Fight Club is also about a bunch of everyday men that meet in secret and get physical with each other in a way that society doesn’t understand. Later, they revolt. Some critics have drawn parallels between this and the 1969 Stonewall Riots, demonstrations responding to a police raid on a well-known gay club.
Besides those parallels, there are some broad hints at the gay subtext, like the scene when Tyler (Brad Pitt) is in the bath and the narrator (Edward Norton) is bandaging himself up. Tyler says, “We’re a generation of men raised by women. I’m wondering if another woman is really the answer we need.”
However, if you’ve seen the movie, you know that the narrator and Tyler are not a couple, which speaks to the complexity of the story. The narrator and Tyler could be both an allusion to a gay couple and the internal struggle of a gay man. Tyler embraces “being yourself,” while the narrator bemoans the confines of mainstream society. The whole plot is pushed ahead based on Tyler trying to liberate the narrator and the other men to embrace their own wants and desires.
The gay subtext throughout the movie is not an accident. First off, source novel author Chuck Palahniuk wanted to surprise readers, particularly men attracted to the title “Fight Club,” into thinking they could be reading a queer novel. In the book, Tyler and the narrator meet on a nude beach, and the narrator talks about how nice Tyler’s body is. This aimed to suggest that Tyler and the narrator are lovers, to make later revelations an even bigger surprise.
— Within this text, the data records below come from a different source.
(** What the worker has when it waits: all but the ends it closes first. *)
Definition waiting_table (post : bool) (f : forked) : ftable :=
  let t := k_close f.(f_wpipe).2 f.(f_server) in
  if post then close_pair f.(f_ipipe) t else t.

(** Closes an equality of tables by looking every number up. *)
Ltac same_table :=
  unfold waiting_table, close_pair, k_close; cbn [fst snd f_wpipe f_ipipe f_server]; apply map_eq; intros ?; tables; congruence.

(** The ends of the pipes in the server whose table was [t]. *)
Record fork_ends (post : bool) (wp : nat) (t : ftable) (f : forked) : Prop := {
  fe_reads : t !! f.(f_wpipe).1 = None;
  fe_waiting : waiting_table post f = <[f.(f_wpipe).1 := PipeR wp]> t;
  fe_server : t ⊆ f.(f_server);
}.

(** There are two ways out of [exec_page_fork], and neither error leaves
    anything open. *)
Lemma fork_ends_cases limit fork_ok hide post ip wp t :
  exec_page_fork limit fork_ok hide post ip wp t = inl t
  \/ exists f, exec_page_fork limit fork_ok hide post ip wp t = inr f /\ fork_ends post wp t f.
Proof.
  unfold exec_page_fork. destruct post.
  - destruct (k_pipe limit ip t) as [[[i0 i1] t1]|] eqn:E1; [|by left].
    apply k_pipe_inv in E1 as (Hi0 & Hi1 & Hi & Fi0 & Fi1 & ->).
    destruct (k_pipe limit wp _) as [[[r w] t2]|] eqn:E2; [|left; by rewrite pair_closed].
    apply k_pipe_inv in E2 as (Hr & Hw & Hrw & Fr & Fw & ->).
    rewrite !lookup_insert in Fr, Fw. repeat case_decide; try done.
    destruct fork_ok; cbn [negb]; [right | left; f_equal; same_table].
    eexists. split; [done|]. split; cbn [f_wpipe f_ipipe f_server f_child fst snd]; [done | same_table |].
    repeat apply insert_subseteq_r; try done; tables.
  - destruct (k_pipe limit wp t) as [[[r w] t2]|] eqn:E2; [|by left].
    apply k_pipe_inv in E2 as (Hr & Hw & Hrw & Fr & Fw & ->).
    destruct fork_ok; cbn [negb]; [right | left; f_equal; same_table].
    eexists. split; [done|]. split; cbn [f_wpipe f_ipipe f_server f_child fst snd]; [done | same_table |].
    repeat apply insert_subseteq_r; try done; tables.
Qed.

(** A fork that went well, with the streams open. *)
Record fork_good (hide post : bool) (ip wp : nat) (t : ftable) (f : forked) : Prop := {
  fg_ends : fork_ends post wp t f;
  fg_reads : 3 <= f.(f_wpipe).1;
  fg_stdin : post = true -> 3 <= f.(f_ipipe).2 /\ f.(f_ipipe).2 <> f.(f_wpipe).1 /\ f.(f_server) !! f.(f_ipipe).2 = Some (PipeW ip);
  fg_child : exists tc, f.(f_child) = (tc, true)
    /\ forall fd, 0 <= fd -> tc !! fd = script_fd hide post ip wp f.(f_wpipe).1 f.(f_server) fd;
}.

(** With the streams open the child becomes the script. *)
Lemma fork_cases limit fork_ok hide post ip wp t :
  std_open t ->
  exec_page_fork limit fork_ok hide post ip wp t = inl t
  \/ exists f, exec_page_fork limit fork_ok hide post ip wp t = inr f /\ fork_good hide post ip wp t f.
Proof.
  intros Hs. destruct (fork_ends_cases limit fork_ok hide post ip wp t) as [|(f & E & He)]; [by left|].
  right. exists f. split; [done|]. revert E. unfold exec_page_fork. destruct post.
  - destruct (k_pipe limit ip t) as [[[i0 i1] t1]|] eqn:E1; [|done].
    apply k_pipe_above in E1 as (Hi0 & Hi1 & Hi & Fi0 & Fi1 & ->); [|done].
    assert (std_open (<[i1 := PipeW ip]> (<[i0 := PipeR ip]> t))) as Hs1 by (by do 2 apply std_open_insert).
    destruct (k_pipe limit wp _) as [[[r w] t2]|] eqn:E2; [|done].
    apply k_pipe_above in E2 as (Hr & Hw & Hrw & Fr & Fw & ->); [|done].
    rewrite !lookup_insert in Fr, Fw. repeat case_decide; try done.
    destruct fork_ok; [|done]. intros [= <-].
    split; cbn [f_wpipe f_ipipe f_server f_child fst snd]; [done | lia | |].
    + intros _. split_and!; [lia | done | tables].
    + apply child_streams_run; [by do 2 apply std_open_insert | lia.. | tables|]. intros _. split_and!; [lia | done | tables].
  - destruct (k_pipe limit wp t) as [[[r w] t2]|] eqn:E2; [|done].
    apply k_pipe_above in E2 as (Hr & Hw & Hrw & Fr & Fw & ->); [|done].
    destruct fork_ok; [|done]. intros [= <-].
    split; cbn [f_wpipe f_ipipe f_server f_child fst snd]; [done | lia | done |].
    apply child_streams_run; [by do 2 apply std_open_insert | lia.. | tables | done].
Qed.

(** ** Lemmas: reading *)

Definition pieces (es : list pipe_event) : list bytes :=
  omap (fun e => match e with Piece d => Some d | ReadFails => None end) es.

Definition failures (es : list pipe_event) : nat :=
  length (omap (fun e => match e with ReadFails => Some () | Piece _ => None end) es).

Section Reading.
Context {F : Type} `{Posix F}.
Context (write_huge : Z).
Hypothesis write_refuses : write_huge = -1.
Implicit Types w : world F.

(** A read that fails is tried again: the write of -1 bytes fails as well, and
    the two results are equal. *)
Lemma copy_events_retry fuel es b w :
  cgi_copy_events write_huge (S fuel) (mksrc (ReadFails :: es) b) w = cgi_copy_events write_huge fuel (mksrc es b) w.
Proof. cbn [cgi_copy_events read_pipe ps_events ps_broken]. rewrite write_refuses. reflexivity. Qed.

Lemma copy_events_broken fuel w : cgi_copy_events write_huge fuel (mksrc [] true) w = None.
Proof.
  revert w. induction fuel as [|fuel IH]; intros w; [done|].
  cbn [cgi_copy_events read_pipe ps_events ps_broken]. rewrite write_refuses in IH |- *. exact (IH w).
Qed.

Lemma copy_events_sim fuel2 : forall fuel es w r,
  cgi_copy_loop fuel (pieces es) w = Some r -> (fuel + failures es <= fuel2)%nat ->
  cgi_copy_events write_huge fuel2 (mksrc es false) w = Some r.
Proof.
  set (N := (Z.to_nat MAXSCRIPTOUT + HEADBUF)%nat).
  induction fuel2 as [|f2 IH]; intros fuel es w r E Hf; [by destruct fuel; [|lia]|].
  destruct es as [|[d|] es].
  - destruct fuel as [|f]; [done|]. exact E.
  - destruct fuel as [|f]; [done|]. cbn [pieces omap list_omap pipe_read cgi_copy_loop] in E. fold N in E.
    cbn [cgi_copy_events read_pipe ps_events ps_broken]. fold N.
    assert (forall d' es', (f + failures es' <= f2)%nat ->
      (n ← sock_send d'; if negb (n =? Z.of_nat (length d')) then mret tt
         else if (length d' =? 0)%nat then mret tt else cgi_copy_loop f (pieces es')) w = Some r ->
      (n ← (if Z.of_nat (length d') <? 0 then mret write_huge else sock_send d');
         if negb (n =? Z.of_nat (length d')) then mret tt
         else if Z.of_nat (length d') =? 0 then mret tt else cgi_copy_events write_huge f2 (mksrc es' false)) w = Some r)
      as Hstep.
    { intros d' es' Hf' E'. destruct (Z.ltb_spec (Z.of_nat (length d')) 0); [lia|].
      unfold mbind, M_bind, sock_send in E' |- *. destruct (negb _); [done|].
      destruct (Nat.eqb_spec (length d') 0), (Z.eqb_spec (Z.of_nat (length d')) 0); try lia; [done|]. by eapply IH. }
    destruct (Nat.leb_spec (length d) N) as [Hl|Hl].
    + apply (Hstep d es); [unfold failures in *; cbn [omap list_omap] in *; lia|].
      change (omap _ es) with (pieces es) in E. exact E.
    + assert (Z.of_nat N = Z.of_nat (length (take N d))) as -> by (rewrite length_take; lia).
      apply (Hstep (take N d) (Piece (drop N d) :: es)); [|exact E].
      unfold failures in *; cbn [omap list_omap] in *; lia.
  - rewrite copy_events_retry. eapply IH; [exact E|]. unfold failures in *. cbn [omap list_omap length] in *. lia.
Qed.
End Reading.

(** What the server may be left with: all its descriptors as before, but for
    the end of the output, which stays open when the output had no header and
    the answer is the error 500. *)
Definition table_after {F} (wp : nat) (t t' : ftable) (w' : world F) : Prop :=
  t' = t \/ w'.(w_conn).(status_code) = 500 /\ exists r, t !! r = None /\ t' = <[r := PipeR wp]> t.

(** The output begins with something that can be read, and it has an end. *)
Definition first_read_works (p : pipe_src) : Prop :=
  p.(ps_broken) = false /\ (if p.(ps_events) is ReadFails :: _ then False else True).

(** The order in which an error closes them does not matter. *)
Lemma closed_last post wp t f :
  fork_ends post wp t f ->
  (let t' := k_close f.(f_wpipe).1 (k_close f.(f_wpipe).2 f.(f_server)) in
   if post then close_pair f.(f_ipipe) t' else t') = t.
Proof.
  intros [Hr Hw _]. apply map_eq. intros i. apply (f_equal (lookup i)) in Hw. revert Hw.
  unfold waiting_table, close_pair, k_close. cbv zeta. destruct post; rewrite ?lookup_delete, ?lookup_insert;
    repeat case_decide; subst; congruence.
Qed.

Lemma send_err_status {F} `{Posix F} code descr (w : world F) x w' :
  send_err code descr w = Some (x, w') -> w'.(w_conn).(status_code) = code.
Proof.
  unfold send_err, mbind at 1, M_bind at 1, upd at 1. cbv zeta. intros E. by rewrite (send_two_conn _ _ _ _ _ E).
Qed.

Section Refinement.
Context {F : Type} `{Posix F}.
Context (conf : weborf_configuration_t) (write_huge : Z).
Hypothesis write_refuses : write_huge = -1.
Implicit Types w : world F.

Lemma first_read_run n p :
  first_read_works p ->
  exists es, (pipe_read n (pieces p.(ps_events))).2 = pieces es
    /\ let buf := (pipe_read n (pieces p.(ps_events))).1 in
       read_pipe n p = (Z.of_nat (length buf), buf, mksrc es false).
Proof.
  destruct p as [[|[d|] es] b]; intros [Hb Hf]; cbn [ps_events ps_broken] in *; subst b; [by exists [] | | done].
  cbn [pieces omap list_omap pipe_read]. unfold read_pipe. cbn [ps_events ps_broken].
  destruct (Nat.leb_spec (length d) n); cbn [fst snd]; [by exists es|].
  exists (Piece (drop n d) :: es). split; [done|]. rewrite length_take. by replace (n `min` length d)%nat with n by lia.
Qed.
When making the film, David Fincher retained a lot of the homoeroticism. In fact, the gay subtext made the film hard to market. At first, the marketing team directed it at men who liked WWE. As a result, the movie didn’t do well at the box office. Fincher said it was too “homoerotic” for that type of audience.
1The Wild Bunch
Gritty Western movies don’t get more macho than Sam Peckinpah’s bloody masterpiece The Wild Bunch. The film is about a group of aging outlaws living along the Mexican-Texas border looking for one last score before retiring.
One manly man sticks out among the rest. Dutch, played by Ernest Borgnine, doesn’t associate much with women. He is seen dancing with one but otherwise doesn’t even enter the whorehouse. The object of Dutch’s affection instead appears to be leader Pike (William Holden). They sleep side by side, and they confide in each other like lovers. Eventually, Dutch and Pike die together, with “Pike . . . Pike . . . Pike . . . ” as Dutch’s last earthly words.
One critic argued that this particular type of group of men enjoy a “gay utopia.” Out in the wild, men are free to do what they want, and some of those men will indulge in their gay urges. That adds a whole new meaning to the expression “the wild bunch.”